──────── RECORDS SHOWN

(* ===== verification/Codec.v ===== *)
(** * The byte codec of the MySQL wire protocol (mysql/wire/codec.c)

    Little-endian integers of 1 to 8 bytes, length-encoded integers and
    length-encoded byte strings, read from and written to a bounded buffer
    through a cursor. The second half of the file lifts these functions to the
    two ways the rest of the library uses them: decoders that thread a cursor
    and a partly filled output structure ([dec]), and builders that thread an
    output buffer and a cursor ([enc]). *)

From S2P Require Import Prelude.

(** ** Data *)

(** MYSQL_WIRE_STATUS_OK is [Ret tt]; these are the statuses of an error return. *)
Inductive mysql_wire_status_t : Type :=
| MYSQL_WIRE_STATUS_NEED_MORE
| MYSQL_WIRE_STATUS_INVALID
| MYSQL_WIRE_STATUS_LIMIT
| MYSQL_WIRE_STATUS_SEQUENCE.

#[global] Instance mysql_wire_status_t_eq_dec : EqDecision mysql_wire_status_t.
Proof. solve_decision. Defined.

Abbreviation NEED_MORE := MYSQL_WIRE_STATUS_NEED_MORE (only parsing).
Abbreviation INVALID := MYSQL_WIRE_STATUS_INVALID (only parsing).
Abbreviation LIMIT := MYSQL_WIRE_STATUS_LIMIT (only parsing).
Abbreviation SEQUENCE := MYSQL_WIRE_STATUS_SEQUENCE (only parsing).

Abbreviation wire_result A := (outcome mysql_wire_status_t A) (only parsing).

(** A borrowed byte string: [wb_data] is the bytes the view spans. *)
Record mysql_wire_bytes_t : Type := mk_wire_bytes {
  wb_data : ptr bytes;
  wb_length : Z;
  wb_is_null : bool
}.

Definition wire_bytes_zero : mysql_wire_bytes_t := mk_wire_bytes None 0 false.
Lemma input_run_unfold i rest :
  input_wf i -> in_failure i = None -> bytes_ok rest -> rest <> [] ->
  input_run i rest =
    match input_turn i rest with
    | (Leave r i', taken) => (r, i', taken)
    | (Go i', taken) => input_shift taken (input_run i' (drop (Z.to_nat taken) rest))
    end.
Proof.
  intros Hwf Hf Hr Hne. unfold input_run at 1. destruct rest as [|x rest]; [done|].
  pose proof (input_turn_wf i (x :: rest) Hwf Hf Hr) as Ht. cbn [length input_spec].
  destruct (input_turn i (x :: rest)) as [[r i'|i'] taken]; [done|].
  destruct Ht as (Hwf' & Ht & Hf' & _). unfold input_run. f_equal.
  apply input_spec_fuel; try done; rewrite ?length_drop; cbn [length] in *; try lia.
  by apply Forall_drop.
Qed.

Lemma input_feed_loop_eq fuel i data cursor :
  input_wf i -> in_failure i = None -> bytes_ok data -> len data < 2 ^ 63 ->
  0 <= cursor <= len data ->
  input_feed_loop fuel i data (len data) cursor =
    input_shift cursor (input_spec fuel i (drop (Z.to_nat cursor) data)).
Proof.
  revert i cursor. induction fuel as [|fuel IH]; intros i cursor Hwf Hf Hd Hl Hc;
    cbn [input_feed_loop]; destruct (Z.ltb_spec cursor (len data)) as [Hlt|Hge].
  - destruct (drop _ _) eqn:Ed; [|cbn; by rewrite Z.add_0_r].
    apply (f_equal length) in Ed. rewrite length_drop in Ed. cbn in Ed. lia.
  - rewrite drop_ge by lia. cbn. by rewrite Z.add_0_r.
  - assert (bytes_ok (drop (Z.to_nat cursor) data)) as Hr by (by apply Forall_drop).
    assert (len (drop (Z.to_nat cursor) data) = len data - cursor) as Hlr
      by (rewrite length_drop; lia).
    rewrite <- Hlr, stream_feed_spec by (try done; try lia; apply Hwf).
    set (rest := drop (Z.to_nat cursor) data) in *.
    pose proof (input_turn_wf i rest Hwf Hf Hr) as Ht.
    assert (input_spec (S fuel) i rest = match input_turn i rest with
      | (Leave r i', taken) => (r, i', taken)
      | (Go i', taken) => input_shift taken (input_spec fuel i' (drop (Z.to_nat taken) rest))
      end) as -> by (destruct rest; [cbn in Hlr; lia|done]).
    unfold input_turn in *. destruct (feed_spec (in_stream i) rest) as [[[r s1] c] e].
    destruct (input_accept _ _ _ _) as [r' i'|i']; [done|].
    destruct Ht as (Hwf' & Ht & Hf' & _). rewrite IH by (done || lia).
    rewrite input_shift_shift. unfold rest. rewrite drop_drop. do 3 f_equal. lia.
  - rewrite drop_ge by lia. cbn. by rewrite Z.add_0_r.
Qed.
(** Every byte string is safe to decode as a login: the decoder never reads
    outside it. A login it accepts has a user name of 1 to 128 characters, an
    authentication response of 0 or 32 bytes, a database name exactly when the
    client asked for one, the fixed plugin, a positive packet size and only
    capabilities that the server advertised; a rejected message leaves the
    output as it was. *)
Theorem login_decode_safe d size advertised o :
  buf_ok d size ->
  exists r l, tdsql_mysql_login_decode (Some d) size advertised (Some o) = (r, Some l) /\
    r <> Fault /\ (r = Ret tt -> login_ok advertised l) /\ (r <> Ret tt -> l = o).
Proof. apply login_decode_total. Qed.

(** What the server greets with is what the client reads. For every greeting
    the server may send, the encoder writes a payload that the client parses to
    the same connection id, capabilities, character set, status, version string,
    plugin and 20-byte nonce. *)
Theorem greeting_roundtrip g ver nonce o buf out0 :
  server_greeting g ver nonce -> output_ok o -> out_data o = Some buf ->
  HANDSHAKE_FIXED + len ver + 1 + 21 + 1 <= out_capacity o ->
  exists o' buf', tdsql_mysql_greeting_encode (Some g) (Some o) = (Ret tt, Some o') /\
    out_data o' = Some buf' /\
    let payload := take (Z.to_nat (out_size o')) buf' in
    mysql_wire_parse_greeting (Some payload) (len payload) (Some out0) =
      (Ret tt, Some (client_view g ver nonce)).
Proof.
  intros Hg Ho Hb Hc. pose proof (length_greeting_wire g ver nonce Hg) as Hl.
  rewrite (greeting_encode_eq g ver nonce Hg o Ho). cbn zeta.
  destruct (Z.ltb_spec (out_capacity o) (len (greeting_wire g ver nonce))); [lia|]. rewrite Hb.
  do 2 eexists. split_and!; [done..|]. cbn [out_size].
  destruct Ho as [_ Hob]. specialize (Hob _ Hb). rewrite splice_0, Nat2Z.id, take_app_length.
  by apply parse_greeting_wire.
Qed.





(** A TLS request with the character set utf8mb4_general_ci is accepted, not only
    one with the binary character set. *)
Lemma ssl_decode_accepts_utf8mb4 :
  let capabilities := tdsql_mysql_server_capabilities false in
  let request := le_bytes 4 capabilities ++ le_bytes 4 4096 ++ TDSQL_MYSQL_UTF8MB4_GENERAL_CI :: zeros 23 in
  tdsql_mysql_ssl_decode (Some request) 32 capabilities (Some login_header_zero) =
    (Ret tt, Some (mk_login_header capabilities 4096 TDSQL_MYSQL_UTF8MB4_GENERAL_CI)).
Proof. vm_compute. reflexivity. Qed.
Lemma decode_column_enc texts catalog schema table org_table name org_name charset length type flags decimals out :
  texts = [catalog; schema; table; org_table; name; org_name] ->
  let p := concat (map lenenc_bytes_enc texts) ++ column_fixed_enc charset length type flags decimals in
  bytes_ok p -> len p < 2 ^ 63 ->
  0 <= charset < 2 ^ 16 -> 0 <= length < 2 ^ 32 -> 0 <= flags < 2 ^ 16 ->
  mysql_wire_decode_column_definition41 (Some p) (len p) (Some out) =
    (Ret tt, Some (column_of catalog schema table org_table name org_name charset length type flags decimals)).
Proof.
  intros Ht p Hb Hm Hc Hl Hf. assert (buf_ok p (len p)) as Hp by (split; [lia|done|done]).
  assert (forall {T} (o : T) set a l,
    parses p (mysql_row_read_required_bytes p (len p) set) o (lenenc_bytes_enc a ++ l) tt (set (wire_bytes_of a) o) l)
    as Htext.
  { intros. eapply parses_bind; [by apply parses_lenenc_bytes|].
    eapply parses_bind; [apply parses_out_set|]. by apply parses_fail_if. }
  assert (parses p (column_definition_body p (len p)) column_zero p tt
    (column_of catalog schema table org_table name org_name charset length type flags decimals) []) as Hparse.
  { assert (p = concat (map lenenc_bytes_enc texts) ++ column_fixed_enc charset length type flags decimals)
      as Hpe by done.
    clearbody p. subst texts. cbn [map concat] in Hpe. rewrite app_nil_r, <- !app_assoc in Hpe.
    rewrite Hpe at 4. unfold column_definition_body.
    do 6 (eapply parses_bind; [apply Htext|]). unfold column_fixed_enc. cbn [app].
    eapply parses_bind; [by apply (parses_lenenc_uint p Hp _ 0x0c)|].
    eapply parses_bind; [by apply parses_fail_if|].
    eapply parses_bind; [by apply parses_u16|]. eapply parses_bind; [apply parses_out_set|].
    eapply parses_bind; [by apply parses_u32|]. eapply parses_bind; [apply parses_out_set|]. cbn [app].
    eapply parses_bind; [by apply parses_checked_byte|]. eapply parses_bind; [apply parses_out_set|].
    eapply parses_bind; [by apply parses_u16|]. eapply parses_bind; [apply parses_out_set|]. cbn [app].
    eapply parses_bind; [by apply parses_checked_byte|]. eapply parses_bind; [apply parses_out_set|].
    eapply parses_bind; [by apply parses_need_bytes|].
    eapply parses_bind; [apply parses_offset|].
    eapply parses_bind; [apply parses_access_ld|]. change (negb (0 =? 0)) with false. cbn iota.
    eapply parses_bind; [apply (parses_access_ld_at p _ [0] 0 []); cbn [app]; change (len [0]) with 1; lia|].
    eapply parses_bind; [by apply parses_fail_if|].
    eapply parses_bind; [by apply (parses_skip p 2 _ [0; 0] [])|].
    eapply parses_bind; [apply parses_offset|]. apply parses_fail_if.
    rewrite Z.sub_0_r, Z.eqb_refl. done. }
  unfold mysql_wire_decode_column_definition41, run_dec.
  destruct (Hparse 0 (suffix_at_0 p)) as (off' & -> & _). done.
Qed.

(** ** Properties *)

(** Decoding a binary row is memory safe on every payload. The only errors
    are NEED_MORE and INVALID; elements past the columns are never touched; and
    when it succeeds, every value carries its column's type, is NULL exactly
    where the bitmap says so, and is otherwise of the kind and in the range the
    column's type prescribes (integer widths and signedness, calendar fields,
    no view with a NULL marker). *)
Theorem binary_row_safe p size cs vs capacity :
  buf_ok p size -> len cs <= capacity -> len cs <= len vs -> len vs < 2 ^ 63 ->
  exists r vs', mysql_wire_decode_binary_row (Some p) size (Some cs) (len cs) (Some vs) capacity = (r, Some vs') /\
    length vs' = length vs /\ drop (length cs) vs' = drop (length cs) vs /\
    (r = Ret tt /\ row_values p 0 cs (take (length cs) vs') \/ r = Err NEED_MORE \/ r = Err INVALID).
Proof.
  intros Hp Hcap Hvs Hmax. pose proof Hp as [Hs Hm _]. unfold mysql_wire_decode_binary_row, SIZE_MAX.
  destruct (Z.ltb_spec capacity (len cs)); [lia|]. destruct (Z.ltb_spec (2 ^ 64 - 1 - 9) (len cs)); [lia|].
  destruct (Z.ltb_spec size 1); [by eauto 10|]. destruct (ld_is_Some p 0) as [b ->]; [lia|].
  destruct (negb (b =? 0)); [by eauto 10|]. rewrite size_sub_small by lia.
  destruct (Z.ltb_spec (size - 1) ((len cs + 9) / 8)); [by eauto 10|].
  change (default [] (Some cs)) with cs. change (default [] (Some vs)) with vs.
  rewrite Z.ltb_irrefl, Nat2Z.id, firstn_all.
  pose proof (wp_binary_columns p size cs 0 (1 + (len cs + 9) / 8) [] (take (length cs) vs) (drop (length cs) vs) Hp)
    as Hwp.
  pose proof (Z.div_pos (len cs + 9) 8 ltac:(lia) ltac:(lia)). cbn [app] in Hwp. rewrite take_drop, Z.add_0_l in Hwp.
  specialize (Hwp ltac:(lia) eq_refl ltac:(rewrite length_take; lia) ltac:(lia)).
  assert (forall new, length new = length cs ->
    length (new ++ drop (length cs) vs) = length vs /\
    drop (length cs) (new ++ drop (length cs) vs) = drop (length cs) vs /\
    take (length cs) (new ++ drop (length cs) vs) = new) as Hsplit.
  { intros new Hn. rewrite length_app, length_drop, drop_app_length', take_app_length' by done. split_and!; [lia|done..]. }
  unfold mbind, M_bind, offset, gets, fail_if. unfold wp in Hwp.
  destruct (binary_columns p size 0 cs _) as [[[]|e|] s]; [| |done].
  - destruct Hwp as (Ho & new & Hout & Hrow). destruct (Hsplit new (row_values_length _ _ _ _ Hrow)) as (H5 & H6 & H7).
    destruct (negb (d_off s =? size)); do 2 eexists; rewrite Hout, ?H5, ?H6, ?H7; by eauto 10.
  - destruct Hwp as ([-> | ->] & new & Hout & Hlen); destruct (Hsplit new Hlen) as (H5 & H6 & _);
      do 2 eexists; rewrite Hout, ?H5, ?H6; by eauto 10.
Qed.

(** Binary rows round-trip. For every list of columns and every cell value
    each column can hold (integers of each width and signedness down to their
    extremes, FLOAT and DOUBLE patterns, byte strings, DATE, DATETIME and TIME
    of every length, and NULLs at any position), decoding the protocol encoding
    of the row succeeds and returns exactly those values with their types. *)
Theorem binary_row_roundtrip cs xs vs capacity :
  Forall2 cell_ok cs xs -> len cs <= capacity -> len xs <= len vs -> len vs < 2 ^ 63 ->
  len (binary_row_enc xs) < 2 ^ 63 ->
  mysql_wire_decode_binary_row (Some (binary_row_enc xs)) (len (binary_row_enc xs)) (Some cs) (len cs)
    (Some vs) capacity = (Ret tt, Some (put_at vs 0 (zip_with cell_value cs xs))).
Proof. apply decode_binary_row_enc. Qed.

────────────────

→ TASK ITEM
Beginning at the first line of the data above, retype each line until you reach the line containing "length-encoded byte strings, read", and include that one too. Add nothing else.

→ RESULT OF THE EXERCISE
(* ===== verification/Codec.v ===== *)
(** * The byte codec of the MySQL wire protocol (mysql/wire/codec.c)

    Little-endian integers of 1 to 8 bytes, length-encoded integers and
    length-encoded byte strings, read from and written to a bounded buffer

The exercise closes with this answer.